• Study material:
(** The events a tree offers without text. *)
Fixpoint clicks (n : node E) : list E :=
  match n with
  | Txt _ => []
  | El _ ps cs => own_clicks ps (existsb has_submit cs) ++ concat (map clicks cs)
  end.

(** The text handlers a tree offers. *)
Fixpoint inputs (n : node E) : list (jstr → E) :=
  match n with
  | Txt _ => []
  | El _ ps cs =>
      (if is_disabled ps then [] else
       omap (λ p, match p with OnText f => Some f | _ => None end) ps) ++ concat (map inputs cs)
  end.

(** *** Reasoning about the events of a tree

    [every P ns]: all events of the enabled elements of [ns] satisfy [P];
    structural, so that it unfolds along the definition of a view. *)
Definition prop_event (P : E → Prop) (p : prop E) : Prop :=
  match p with
  | On _ e => P e
  | OnText f => ∀ txt, P (f txt)
  | _ => True
  end.

Fixpoint node_events (P : E → Prop) (n : node E) : Prop :=
  match n with
  | Txt _ => True
  | El _ ps cs =>
      (is_disabled ps = false → Forall (prop_event P) ps) ∧
      (fix all (l : list (node E)) : Prop :=
         match l with [] => True | n :: l => node_events P n ∧ all l end) cs
  end.

Definition every (P : E → Prop) : list (node E) → Prop :=
  fix all (l : list (node E)) : Prop :=
    match l with [] => True | n :: l => node_events P n ∧ all l end.

Definition all_texts (ns : list (node E)) : list jstr := concat (map texts ns).
Definition all_clicks (ns : list (node E)) : list E := concat (map clicks ns).
Definition all_inputs (ns : list (node E)) : list (jstr → E) := concat (map inputs ns).

Lemma every_nil P : every P [].
Proof. exact I. Qed.

Lemma every_cons P n ns : every P (n :: ns) ↔ node_events P n ∧ every P ns.
Proof. exact (iff_refl _). Qed.

Lemma every_app P a b : every P (a ++ b) ↔ every P a ∧ every P b.
Proof. induction a; simpl; tauto. Qed.

Lemma every_show P c ns : every P (show c ns) ↔ (c = true → every P ns).
Proof. destruct c; simpl; split; try done; auto. Qed.

Lemma every_bind {A} P (f : A → list (node E)) l :
  (∀ x, x ∈ l → every P (f x)) → every P (l ≫= f).
Proof.
  induction l as [|x l IH]; intros Hf; [exact I|]. rewrite bind_cons, every_app.
  split; [apply Hf; by left|]. apply IH. intros y Hy. apply Hf. by right.
Qed.

Lemma every_fmap {A} P (f : A → node E) l :
  (∀ x, x ∈ l → node_events P (f x)) → every P (f <$> l).
Proof.
  induction l as [|x l IH]; intros Hf; [exact I|]. rewrite fmap_cons, every_cons.
  split; [apply Hf; by left|]. apply IH. intros y Hy. apply Hf. by right.
Qed.

Lemma node_events_El P tag ps cs :
  node_events P (El tag ps cs) ↔
  (is_disabled ps = false → Forall (prop_event P) ps) ∧ every P cs.
Proof. exact (iff_refl _). Qed.

Lemma prop_event_impl (P Q : E → Prop) p : (∀ e, P e → Q e) → prop_event P p → prop_event Q p.
Proof. intros HPQ. destruct p; simpl; auto. Qed.

Lemma every_impl (P Q : E → Prop) ns : (∀ e, P e → Q e) → every P ns → every Q ns.
Proof.
  intros HPQ. assert (∀ n, node_events P n → node_events Q n) as Hn.
  { fix IH 1. intros [s|tag ps cs]; [done|]. rewrite !node_events_El. intros [Hps Hcs]. split.
    - intros Hd. eapply Forall_impl; [by apply Hps|]. intros p. by apply prop_event_impl.
    - clear Hps. revert cs Hcs. fix IHl 1. intros [|n cs]; [done|]. rewrite !every_cons.
      intros [H1 H2]. split; [by apply IH|by apply IHl]. }
  induction ns as [|n ns IH]; [done|]. rewrite !every_cons. intros [? ?]. auto.
Qed.

Lemma every_True ns : every (λ _, True) ns.
Proof.
  assert (∀ n, node_events (λ _, True) n) as Hn.
  { fix IH 1. intros [s|tag ps cs]; [done|]. apply node_events_El. split.
    - intros _. apply Forall_forall. by intros [] _.
    - revert cs. fix IHl 1. intros [|n cs]; [done|]. apply every_cons.
      split; [by apply IH|by apply IHl]. }
  induction ns as [|n ns IH]; [done|]. by apply every_cons.
Qed.

Lemma own_clicks_Forall P ps b :
  (is_disabled ps = false → Forall (prop_event P) ps) → Forall P (own_clicks ps b).
Proof.
  unfold own_clicks. destruct (is_disabled ps); [constructor|]. intros H. specialize (H eq_refl).
  induction H as [|p ps Hp Hps IH]; [constructor|]. simpl.
  destruct p; try exact IH. destruct (str_eqb event _ && negb b); [exact IH|]. by constructor.
Qed.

• Description of the task: From the line holding "Lemma every_nil P : every P []." to the line holding "Proof. induction a; simpl; tauto. Qed.", inclusive, restate each line above exactly as written.

• Task response:
Lemma every_nil P : every P [].
Proof. exact I. Qed.

Lemma every_cons P n ns : every P (n :: ns) ↔ node_events P n ∧ every P ns.
Proof. exact (iff_refl _). Qed.

Lemma every_app P a b : every P (a ++ b) ↔ every P a ∧ every P b.
Proof. induction a; simpl; tauto. Qed.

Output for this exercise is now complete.